Le Borse calano, ma potrebbero far peggio

Quanto detto appena sopra, dovrebbe contraddirmi. La tanto ridondata crisi dei Chips ha portato il settore Auto a perdere globalmente due o tre punti percentuali sui mercati finanziari mondiali. Ma chi investe nel comparto in questa fase è influenzato molto poco dalle performance di vendite e quote di mercato “convenzionale”, ma pesano molto di più nelle scelte dei gestori le aspettative e le promesse di investimento nella mobilità ecologica e nel superamento degli attuali canoni produttivi ed industriali classici. 

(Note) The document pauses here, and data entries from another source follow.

(** * VMI demo: a shallow embedding of [src/vmi_demo.c]

    The program opens a LibVMI session on a guest, walks the guest's
    circular process list three times (process, module and thread passes)
    and releases the session.  LibVMI itself is an external library: its
    calls are the fields of [vmi_instance] below, each a fallible read of a
    snapshot of the guest.  Machine integers are [Z] with the wrap-around
    written out. *)

From stdpp Require Import base decidable option numbers list strings gmap.

Local Open Scope Z_scope.

(** ** Machine integers *)

(** [addr_t] and [size_t] arithmetic (64-bit unsigned). *)
Definition wrap64 (x : Z) : Z := x mod 2 ^ 64.

(** [uint32_t] arithmetic. *)
Definition wrap32 (x : Z) : Z := x mod 2 ^ 32.

(** The 32-bit pattern [x] read as a signed [int] ([vmi_pid_t] is LibVMI's
    [int32_t]; [%d] prints an [int]). *)
Definition to_int32 (x : Z) : Z :=
  if decide (wrap32 x < 2 ^ 31) then wrap32 x else wrap32 x - 2 ^ 32.

(** ** Data of the program *)

Inductive demo_error_t : Set :=
  | DEMO_SUCCESS
  | DEMO_ERROR_INIT
  | DEMO_ERROR_PROCESS.

#[global] Instance demo_error_eq_dec : EqDecision demo_error_t.
Proof. solve_decision. Defined.

(** The numeric value of an error code (the [enum] of lines 25-30). *)
Definition demo_error_code (e : demo_error_t) : Z :=
  match e with
  | DEMO_SUCCESS => 0
  | DEMO_ERROR_INIT => -1
  | DEMO_ERROR_PROCESS => -4
  end.

Definition EXIT_SUCCESS : Z := 0.
Definition EXIT_FAILURE : Z := 1.

(** [struct ProcessInfo_t] (lines 33-38): what one line of the process
    report shows. *)
Record ProcessInfo_t : Set := {
  pid : Z;
  name : string;
  eprocess_addr : Z
}.

(** ** The LibVMI boundary

    An open session on a guest.  Every call may fail ([None] is
    [VMI_FAILURE], or the [NULL] of [vmi_read_str_va]).  The guest is a
    snapshot: the same call at the same address gives the same answer. *)
Record vmi_instance : Type := {
  (** the offsets configured for the guest, by name ([vmi_get_offset]) *)
  vmi_offsets : gmap string Z;
  (** [vmi_read_addr_ksym]: the address-sized word stored at a kernel symbol *)
  vmi_read_addr_ksym : string -> option Z;
  (** [vmi_read_32_va] at a kernel virtual address *)
  vmi_read_32_va : Z -> option Z;
  (** [vmi_read_str_va] at a kernel virtual address *)
  vmi_read_str_va : Z -> option string;
  (** [vmi_read_addr_va] at a kernel virtual address *)
  vmi_read_addr_va : Z -> option Z
}.

Definition vmi_get_offset (vmi : vmi_instance) (offset_name : string) : option Z :=
  vmi_offsets vmi !! offset_name.

(** What the program does that an observer sees: the [printf] calls, each
    with the values it formats, and the release of the session. *)
Inductive event : Type :=
  | EBanner (domain_name : string)              (* print_banner, lines 345-356 *)
  | EText (text : string)                       (* a printf of constant text *)
  | EInitFailed (domain_name : string)          (* line 51 *)
  | EInitOk (domain_name : string)              (* line 55 *)
  | EInitHelp (domain_name : string)            (* lines 377-380 *)
  | EProcess (p : ProcessInfo_t)                (* line 138 *)
  | ETotalProcesses (process_count : Z)         (* line 158 *)
  | EModuleProcess (pid : Z) (name : string)    (* line 210 *)
  | EModuleWord (test_value : Z)                (* lines 217-218 *)
  | EModulesAnalyzed (total_analyzed : Z)       (* lines 238-239 *)
  | EThreadProcess (pid : Z) (name : string)    (* line 288 *)
  | EThreadPointer (offset ptr : Z)             (* line 304 *)
  | EThreadEstimate (thread_count : Z)          (* line 312 *)
  | EThreadAccessible                           (* line 316 *)
  | EThreadsAnalyzed (total : Z)                (* lines 337-338 *)
  | EVmiDestroy.                                (* vmi_destroy, line 66 *)

#[global] Instance ProcessInfo_eq_dec : EqDecision ProcessInfo_t.
Proof. solve_decision. Defined.

#[global] Instance event_eq_dec : EqDecision event.
Proof. solve_decision. Defined.

(** ** [get_offset_safe] (lines 74-83) *)
Definition get_offset_safe (vmi : vmi_instance) (offset_name : string) : Z :=
  match vmi_get_offset vmi offset_name with
  | None => 0
  | Some offset => offset
  end.

(** ** The walk over the process list

    Why a [do ... while] loop over the list ended. *)
Inductive stop_reason : Set :=
  | CycleClosed       (* current_process == list_head, the loop condition *)
  | LinkReadFailed    (* the break of lines 150-154 *)
  | AnalysisCap.      (* total_analyzed reached 10 (line 236, module pass only) *)

#[global] Instance stop_reason_eq_dec : EqDecision stop_reason.
Proof. solve_decision. Defined.

(** The state of a loop after at most [fuel] iterations.  [walk_stop] is
    [None] while the loop is still running.  [walk_nodes] is not a variable
    of the program: it lists the node base address ([current_process] after
    line 121) of each iteration that ran, in order. *)
Record walk : Type := Walk {
  walk_stop : option stop_reason;
  walk_nodes : list Z;
  walk_out : list event;
  walk_count : Z
}.

(** Lines 123-135 (and 195-205, 273-283): the two data reads of a node.
    [None] is either [goto next_process]. *)
Definition read_process (vmi : vmi_instance) (current_process pid_offset pname_offset : Z)
  : option ProcessInfo_t :=
  match vmi_read_32_va vmi (wrap64 (current_process + pid_offset)) with
  | None => None
  | Some pid =>
      match vmi_read_str_va vmi (wrap64 (current_process + pname_offset)) with
      | None => None
      | Some proc_name =>
          Some {| pid := to_int32 pid; name := proc_name; eprocess_addr := current_process |}
      end
  end.

Section Walks.
Variable vmi : vmi_instance.
Variables list_head tasks_offset pid_offset pname_offset : Z.

(** The loop of lines 119-156, at most [fuel] iterations, entered with
    [current_process] and [process_count]. *)
Fixpoint process_loop (fuel : nat) (current_process process_count : Z) : walk :=
  match fuel with
  | O => Walk None [] [] process_count
  | S fuel =>
      let current_process := wrap64 (current_process - tasks_offset) in
      let decoded := read_process vmi current_process pid_offset pname_offset in
      let out := match decoded with Some p => [EProcess p] | None => [] end in
      let process_count :=
        match decoded with Some _ => wrap32 (process_count + 1) | None => process_count end in
      match vmi_read_addr_va vmi (wrap64 (current_process + tasks_offset)) with
      | None => Walk (Some LinkReadFailed) [current_process] out process_count
      | Some next =>
          if decide (next = list_head)
          then Walk (Some CycleClosed) [current_process] out process_count
          else
            let w := process_loop fuel next process_count in
            Walk (walk_stop w) (current_process :: walk_nodes w)
                 (out ++ walk_out w) (walk_count w)
      end
  end.
End Walks.

(** A pass returns its error code ([None]: it has not returned within the
    fuel) and what it printed. *)
Definition pass : Type := option demo_error_t * list event.

Definition process_header : list event :=
  [EText "\n============================================================\n";
   EText "PROCESS ENUMERATION\n";
   EText "============================================================\n"].

(** The walk [enumerate_processes] performs once the offsets and the list
    head are resolved. *)
Definition process_walk (vmi : vmi_instance) (list_head : Z) (fuel : nat) : walk :=
  process_loop vmi list_head (get_offset_safe vmi "win_tasks")
    (get_offset_safe vmi "win_pid") (get_offset_safe vmi "win_pname")
    fuel list_head 0.

(** ** [enumerate_processes] (lines 88-160) *)
Definition enumerate_processes (vmi : vmi_instance) (fuel : nat) : pass :=
  let tasks_offset := get_offset_safe vmi "win_tasks" in
  let pid_offset := get_offset_safe vmi "win_pid" in
  let pname_offset := get_offset_safe vmi "win_pname" in
  if decide (tasks_offset = 0 ∨ pid_offset = 0 ∨ pname_offset = 0)
  then (Some DEMO_ERROR_PROCESS,
        process_header ++ [EText "ERROR: Required process offsets not available\n"])
  else
    match vmi_read_addr_ksym vmi "PsActiveProcessHead" with
    | None =>
        (Some DEMO_ERROR_PROCESS,
         process_header ++ [EText "ERROR: Failed to find PsActiveProcessHead\n"])
    | Some list_head =>
        let w := process_walk vmi list_head fuel in
        match walk_stop w with
        | None => (None, process_header ++ walk_out w)
        | Some _ =>
            (Some DEMO_SUCCESS,
             process_header ++ walk_out w ++ [ETotalProcesses (to_int32 (walk_count w))])
        end
    end.

(** ** [enumerate_modules] (lines 165-241) *)

(** [strstr(haystack, needle) != NULL]. *)
Fixpoint strstr (haystack needle : string) : bool :=
  String.prefix needle haystack ||
  match haystack with
  | EmptyString => false
  | String _ rest => strstr rest needle
  end.

Definition module_header : list event :=
  [EText "\n============================================================\n";
   EText "MODULE ENUMERATION (Basic Memory Analysis)\n";
   EText "============================================================\n"].

Section ModuleWalk.
Variable vmi : vmi_instance.
Variables list_head tasks_offset pid_offset pname_offset : Z.

(** Lines 207-221: the analysis of one decoded node; the new
    [total_analyzed] and what is printed. *)
Definition module_analysis (p : ProcessInfo_t) (total_analyzed : Z) : Z * list event :=
  if bool_decide (100 < pid p) && (strstr (name p) ".exe" || strstr (name p) "explorer")
  then
    let test_addr := wrap64 (eprocess_addr p + 0x100) in
    (wrap32 (total_analyzed + 1),
     EModuleProcess (pid p) (name p) ::
     match vmi_read_32_va vmi test_addr with
     | Some test_value => [EModuleWord test_value]
     | None => []
     end)
  else (total_analyzed, []).

(** The loop of lines 191-236. *)
Fixpoint module_loop (fuel : nat) (current_process total_analyzed : Z) : walk :=
  match fuel with
  | O => Walk None [] [] total_analyzed
  | S fuel =>
      let current_process := wrap64 (current_process - tasks_offset) in
      let '(total_analyzed, out) :=
        match read_process vmi current_process pid_offset pname_offset with
        | Some p => module_analysis p total_analyzed
        | None => (total_analyzed, [])
        end in
      match vmi_read_addr_va vmi (wrap64 (current_process + tasks_offset)) with
      | None => Walk (Some LinkReadFailed) [current_process] out total_analyzed
      | Some next =>
          if decide (next = list_head)
          then Walk (Some CycleClosed) [current_process] out total_analyzed
          else if decide (total_analyzed < 10)
          then
            let w := module_loop fuel next total_analyzed in
            Walk (walk_stop w) (current_process :: walk_nodes w)
                 (out ++ walk_out w) (walk_count w)
          else Walk (Some AnalysisCap) [current_process] out total_analyzed
      end
  end.
End ModuleWalk.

Ecco perché il piccolo crollo di Borsa legato alla crisi dei Chips mi conforta nella ipotesi che tutto questo paventi un ricorso generalizzato alla cosiddetta “Causa di Forza Maggiore”. L’investimento in mobilità ecologica parte in primis dalle scadenze istituzionali, che a loro volta partono dalla empatia della massa elettorale con il tema ambientale, il quale infine trae forza dalla reale capacità di ottenere volumi di vendita e margini.

 

Tira più un filo di Chip che una 1.000 cavalli a benzina?

A nessuno sfugge l’evidenza che la parte elettronica di tutto il comparto Automotive mondiale rappresenta attualmente la fase industriale più monopolista e “latifondista” dei tempi moderni. Perché a guidarla non sono solo i Brevetti ed il Know How, ma ancora di più la reperibilità delle necessarie Materie Prime che – guarda caso – si trovano in Aree e Continenti ben distinti nel Globo, e dunque imprescindibili. Guarda caso, si tratta di aree geo-politiche attualmente scottanti. Tutto il resto della produzione di Subfornitura meccanica si estende ai quattro angoli del Pianeta, ma le fonti di approvvigionamento i semiconduttori, di apparati di ricarica, di supporti elettronici, sono preponderanti attualmente in Aree ben precise. Fa pure impressione, in tal senso, il fatto che anche i contratti di subfornitura di semiconduttori siano penitenziali, e che dunque l’effetto domino della Causa di Forza maggiore debba in primo luogo essere partita proprio dagli stessi subornitori. Ma con buona pace dei committenti, evidentemente.

 

Causa di Forza maggiore e il 2023 che verrà. Torna tutto in discussione?

Analizziamolo con un poco di cinismo, questo benedetto mondo Automotive mondiale: troppi player, relazioni industriali e sindacali insostenibili, paura della concorrenza e dunque la prossima “Block Exemption Rules” (B.E.R) del 31/05/2023 vista come il fumo negli occhi; esigenza di ristrutturazione finanziaria e di Branding da parte dei Costruttori, e soprattutto la tagliola ecologica dietro l’angolo. Ma non basta: dall’altro lato, il mercato in calo non risparmia al mondo Auto il corretto e regolare adempimento delle obbligazioni contrattuali, delle consegne, della garanzia su autoriparazioni e disponibilità di componentistica, e il rispetto dei mandati commerciali in corso.

E allora…… “darsi malati” con una bella sequela di Cause di Forza maggiore? “A da passà ‘a’ nuttata”…..Questo potrebbe essere un modo, quasi indolore: se la colpa è di nessuno, la redenzione è garantita a tutti!